頭が良かろうが
お待たせしました!
ちょっと今後の展開の構想をまとめているので、ゆっくり更新になりそうです
すいません
僕達は【グラフィレオラ】の首都【グリモダロ】に辿り着いた。
「でっかい塔みたいな建物が多いねぇ」
「あれは賢者達の研究施設ですよ」
「あれ全部がですか?」
「この国には30名以上の【賢者】がいますからね。彼ら全員の研究室があると考えれば、あれくらいは必要なのでしょう」
なるほどね。
っていうか、本当によく【賢者】だけで国が運営出来るね。
「【賢者】達は確かに自分の好奇心メインです。だからこそ、自分達の研究がしやすいように国を運営することにも全力になるそうです」
「あ~……なるほど」
「権力闘争する気にもならないんだねぇ」
「そういうことです」
それはそれで一般人達に被害がいかない?
よく暴動起きないね?
「この首都に住むほとんどの方は研究者です。または、その研究のための素材や機材を扱う商店ばかりです。なので、賢者達もここの人達を苦しめるような政策は出せないんです」
「なるほど。【賢者】として活動するためには、市民達を疎かに出来ないという構図が出来ているのですか」
「その通りです」
ここの住民に見捨てられたら研究が滞る。研究が滞れば、住民達も商品や素材が売れない。
持ちつ持たれつが見事に形成されているのか。
しかもここには各国の機密もあるみたいだから、他国も下手に手を出せない。
この国が滅びれば機密がどこに行くか分からないからね。
「さて、どう動こうかね?」
「流石に今から行って禁書がある図書館に入れるわけないですしね」
「まずは議員の【賢者】の1人に接触するのが第一目標ですね」
「じゃ、宿を取ったらあの塔を目指すとしよう」
「「「はい」」」
「は~い」
宿を取って、デビュを部屋に待機させて塔を目指す。
思ったよりこの塔、結構デカイねぇ。
サグラダファミリアみたいな塔が10棟もある。
それを囲むように大きな柵が立っている。
「……もしかして、一般人立ち入り禁止かね?」
「そのようですね」
「これじゃあ【賢者】に近づくどころじゃないねぇ」
柵に沿って歩くと、門が見えてきた。
ふむ?思ったより人の出入り多いね?それに若い。……学生?
「ここって学校も併設されてるの?」
「あ。確かそのはずです」
「あんまり有名じゃない?」
「ここの学園に通う者は、卒業してもそのままこの塔の研究室に入るらしいんです」
「だから他国にまで学園の名前が広まらないのか」
「はい。有名になった時は【賢者】になっている者が多いので」
なるほどねぇ。
……そこから攻めるか!
「学生ならまだガードは甘いよね」
「そうですね。まだ可能性はありますね」
「じゃ、2人程捕まえようか」
敷地から外に出る学生達の記憶を読んで、学生3人で一緒に住んでいる生徒達を見つけた。
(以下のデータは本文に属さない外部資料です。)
(** * Authentication and authorization layer of the tennis-shop backend

    A shallow embedding of [app/dependencies.py], [app/routers/auth.py],
    [app/database.py], [app/utils/exceptions.py], [app/models/user.py] and
    [app/schemas/{user,token}.py], followed by the properties of the
    authentication service and of the authorization gate.

    The module [app.utils.security] is imported by the routers but is not part
    of the source tree.  The routers are therefore embedded over an interface
    ([Security]) that lists the functions they import, and a model of that
    module written from the specification is given in [SecurityModel]. *)

From Stdlib Require Import ZArith Lia Ascii String DecimalString DecimalZ.
From stdpp Require Import base decidable option strings list sorting.

Open Scope string_scope.
Open Scope Z_scope.

(** ** Python string methods *)

Module PyStr.

(** [s.startswith(prefix)] *)
Definition startswith (s prefix : string) : bool := String.prefix prefix s.

(** [sub in s] *)
Fixpoint contains (sub s : string) : bool :=
  String.prefix sub s ||
  match s with
  | EmptyString => false
  | String _ s' => contains sub s'
  end.

(** [s.replace(old, new)] for a non-empty [old]: the occurrences of [old]
    are found from left to right and do not overlap.  [skip] counts the
    characters of the occurrence being replaced that are still to be
    dropped. *)
Fixpoint replace_from (old new : string) (skip : nat) (s : string) : string :=
  match s with
  | EmptyString => EmptyString
  | String c s' =>
      match skip with
      | S k => replace_from old new k s'
      | O =>
          if String.prefix old s
          then new +:+ replace_from old new (String.length old - 1) s'
          else String c (replace_from old new 0 s')
      end
  end.

Definition replace (s old new : string) : string := replace_from old new 0 s.

End PyStr.

(** ** [app/models/user.py] *)

Inductive UserRole := ADMIN | STAFF.

#[global] Instance UserRole_eq_dec : EqDecision UserRole.
Proof. solve_decision. Defined.

Module User.
(** A row of the [users] table.  [id] is the primary key and is stored as a
    string; [email] and [username] carry a unique constraint. *)
Record t := mk {
  id : string;
  email : string;
  username : string;
  hashed_password : string;
  first_name : string;
  last_name : string;
  role : UserRole;
  is_active : bool;
  phone_number : option string;
  created_at : Z;
  updated_at : Z
}.
End User.

(** ** [app/schemas/user.py] and [app/schemas/token.py] *)

Module UserCreate.
Record t := mk {
  email : string;
  username : string;
  first_name : string;
  last_name : string;
  phone_number : option string;
  role : UserRole;
  password : string
}.
End UserCreate.

Module UserLogin.
Record t := mk { username : string; password : string }.
End UserLogin.

Module Token.
Record t := mk {
  access_token : string;
  refresh_token : string;
  token_type : string
}.
End Token.

Module RefreshTokenRequest.
Record t := mk { refresh_token : string }.
End RefreshTokenRequest.

Module TokenPayload.
(** The claims dictionary of a token, typed as [TokenPayload] declares its
    entries.  A claim that is not in the dictionary is [None], so that
    [payload.get(k)] is the projection itself. *)
Record t := mk {
  sub : option string;
  exp : option Z;
  type : option string
}.

(** The empty dictionary, the only falsy one. *)
Definition empty : t := mk None None None.

(** [{"sub": s}] *)
Definition of_sub (s : string) : t := mk (Some s) None None.
End TokenPayload.

#[global] Instance TokenPayload_eq_dec : EqDecision TokenPayload.t.
Proof. solve_decision. Defined.

(** ** [app/utils/exceptions.py] *)

(** What a handler can raise: the [HTTPException] subclasses of the
    application, and the two exceptions of the database layer that reach the
    handlers of this file. *)
Inductive Exn :=
  | HTTPException (status_code : Z) (detail : string) (headers : list (string * string))
  | IntegrityError
  | MultipleResultsFound
  | InvalidRequestError.

Definition HTTP_400_BAD_REQUEST : Z := 400.
Definition HTTP_401_UNAUTHORIZED : Z := 401.
Definition HTTP_403_FORBIDDEN : Z := 403.
Definition HTTP_404_NOT_FOUND : Z := 404.
Definition HTTP_409_CONFLICT : Z := 409.
Definition HTTP_500_INTERNAL_SERVER_ERROR : Z := 500.

Definition NotFoundException (detail : string) : Exn :=
  HTTPException HTTP_404_NOT_FOUND detail [].
Definition UnauthorizedException (detail : string) : Exn :=
  HTTPException HTTP_401_UNAUTHORIZED detail [("WWW-Authenticate", "Bearer")].
Definition ForbiddenException (detail : string) : Exn :=
  HTTPException HTTP_403_FORBIDDEN detail [].
Definition BadRequestException (detail : string) : Exn :=
  HTTPException HTTP_400_BAD_REQUEST detail [].
Definition ConflictException (detail : string) : Exn :=
  HTTPException HTTP_409_CONFLICT detail [].

Inductive Result (A : Type) :=
  | Ok (a : A)
  | Raise (e : Exn).
Arguments Ok {A} a.
Arguments Raise {A} e.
シフラ以外は待機してもらって、2人で学生達の後を追う。
そして学生達が家に着いた瞬間を狙って、声を掛けて催眠状態にして、中にお邪魔する。
「「「……」」」
女子学生3人は椅子に座ってボーっとしている。
「これからどうするんだい?」
「もうちょっと記憶から情報を貰うつもりだよ。ついでにちょっと利用させてもらうつもり」
深青ショートに眼鏡のクール系女子の頭に手を添える。
記憶を読み取り、その後【記憶操作】と【操命】を発動する。
生まれたときから僕の従者で人形であるという記憶に入れ替えて、スパイとしてこの学園に潜入したことにする。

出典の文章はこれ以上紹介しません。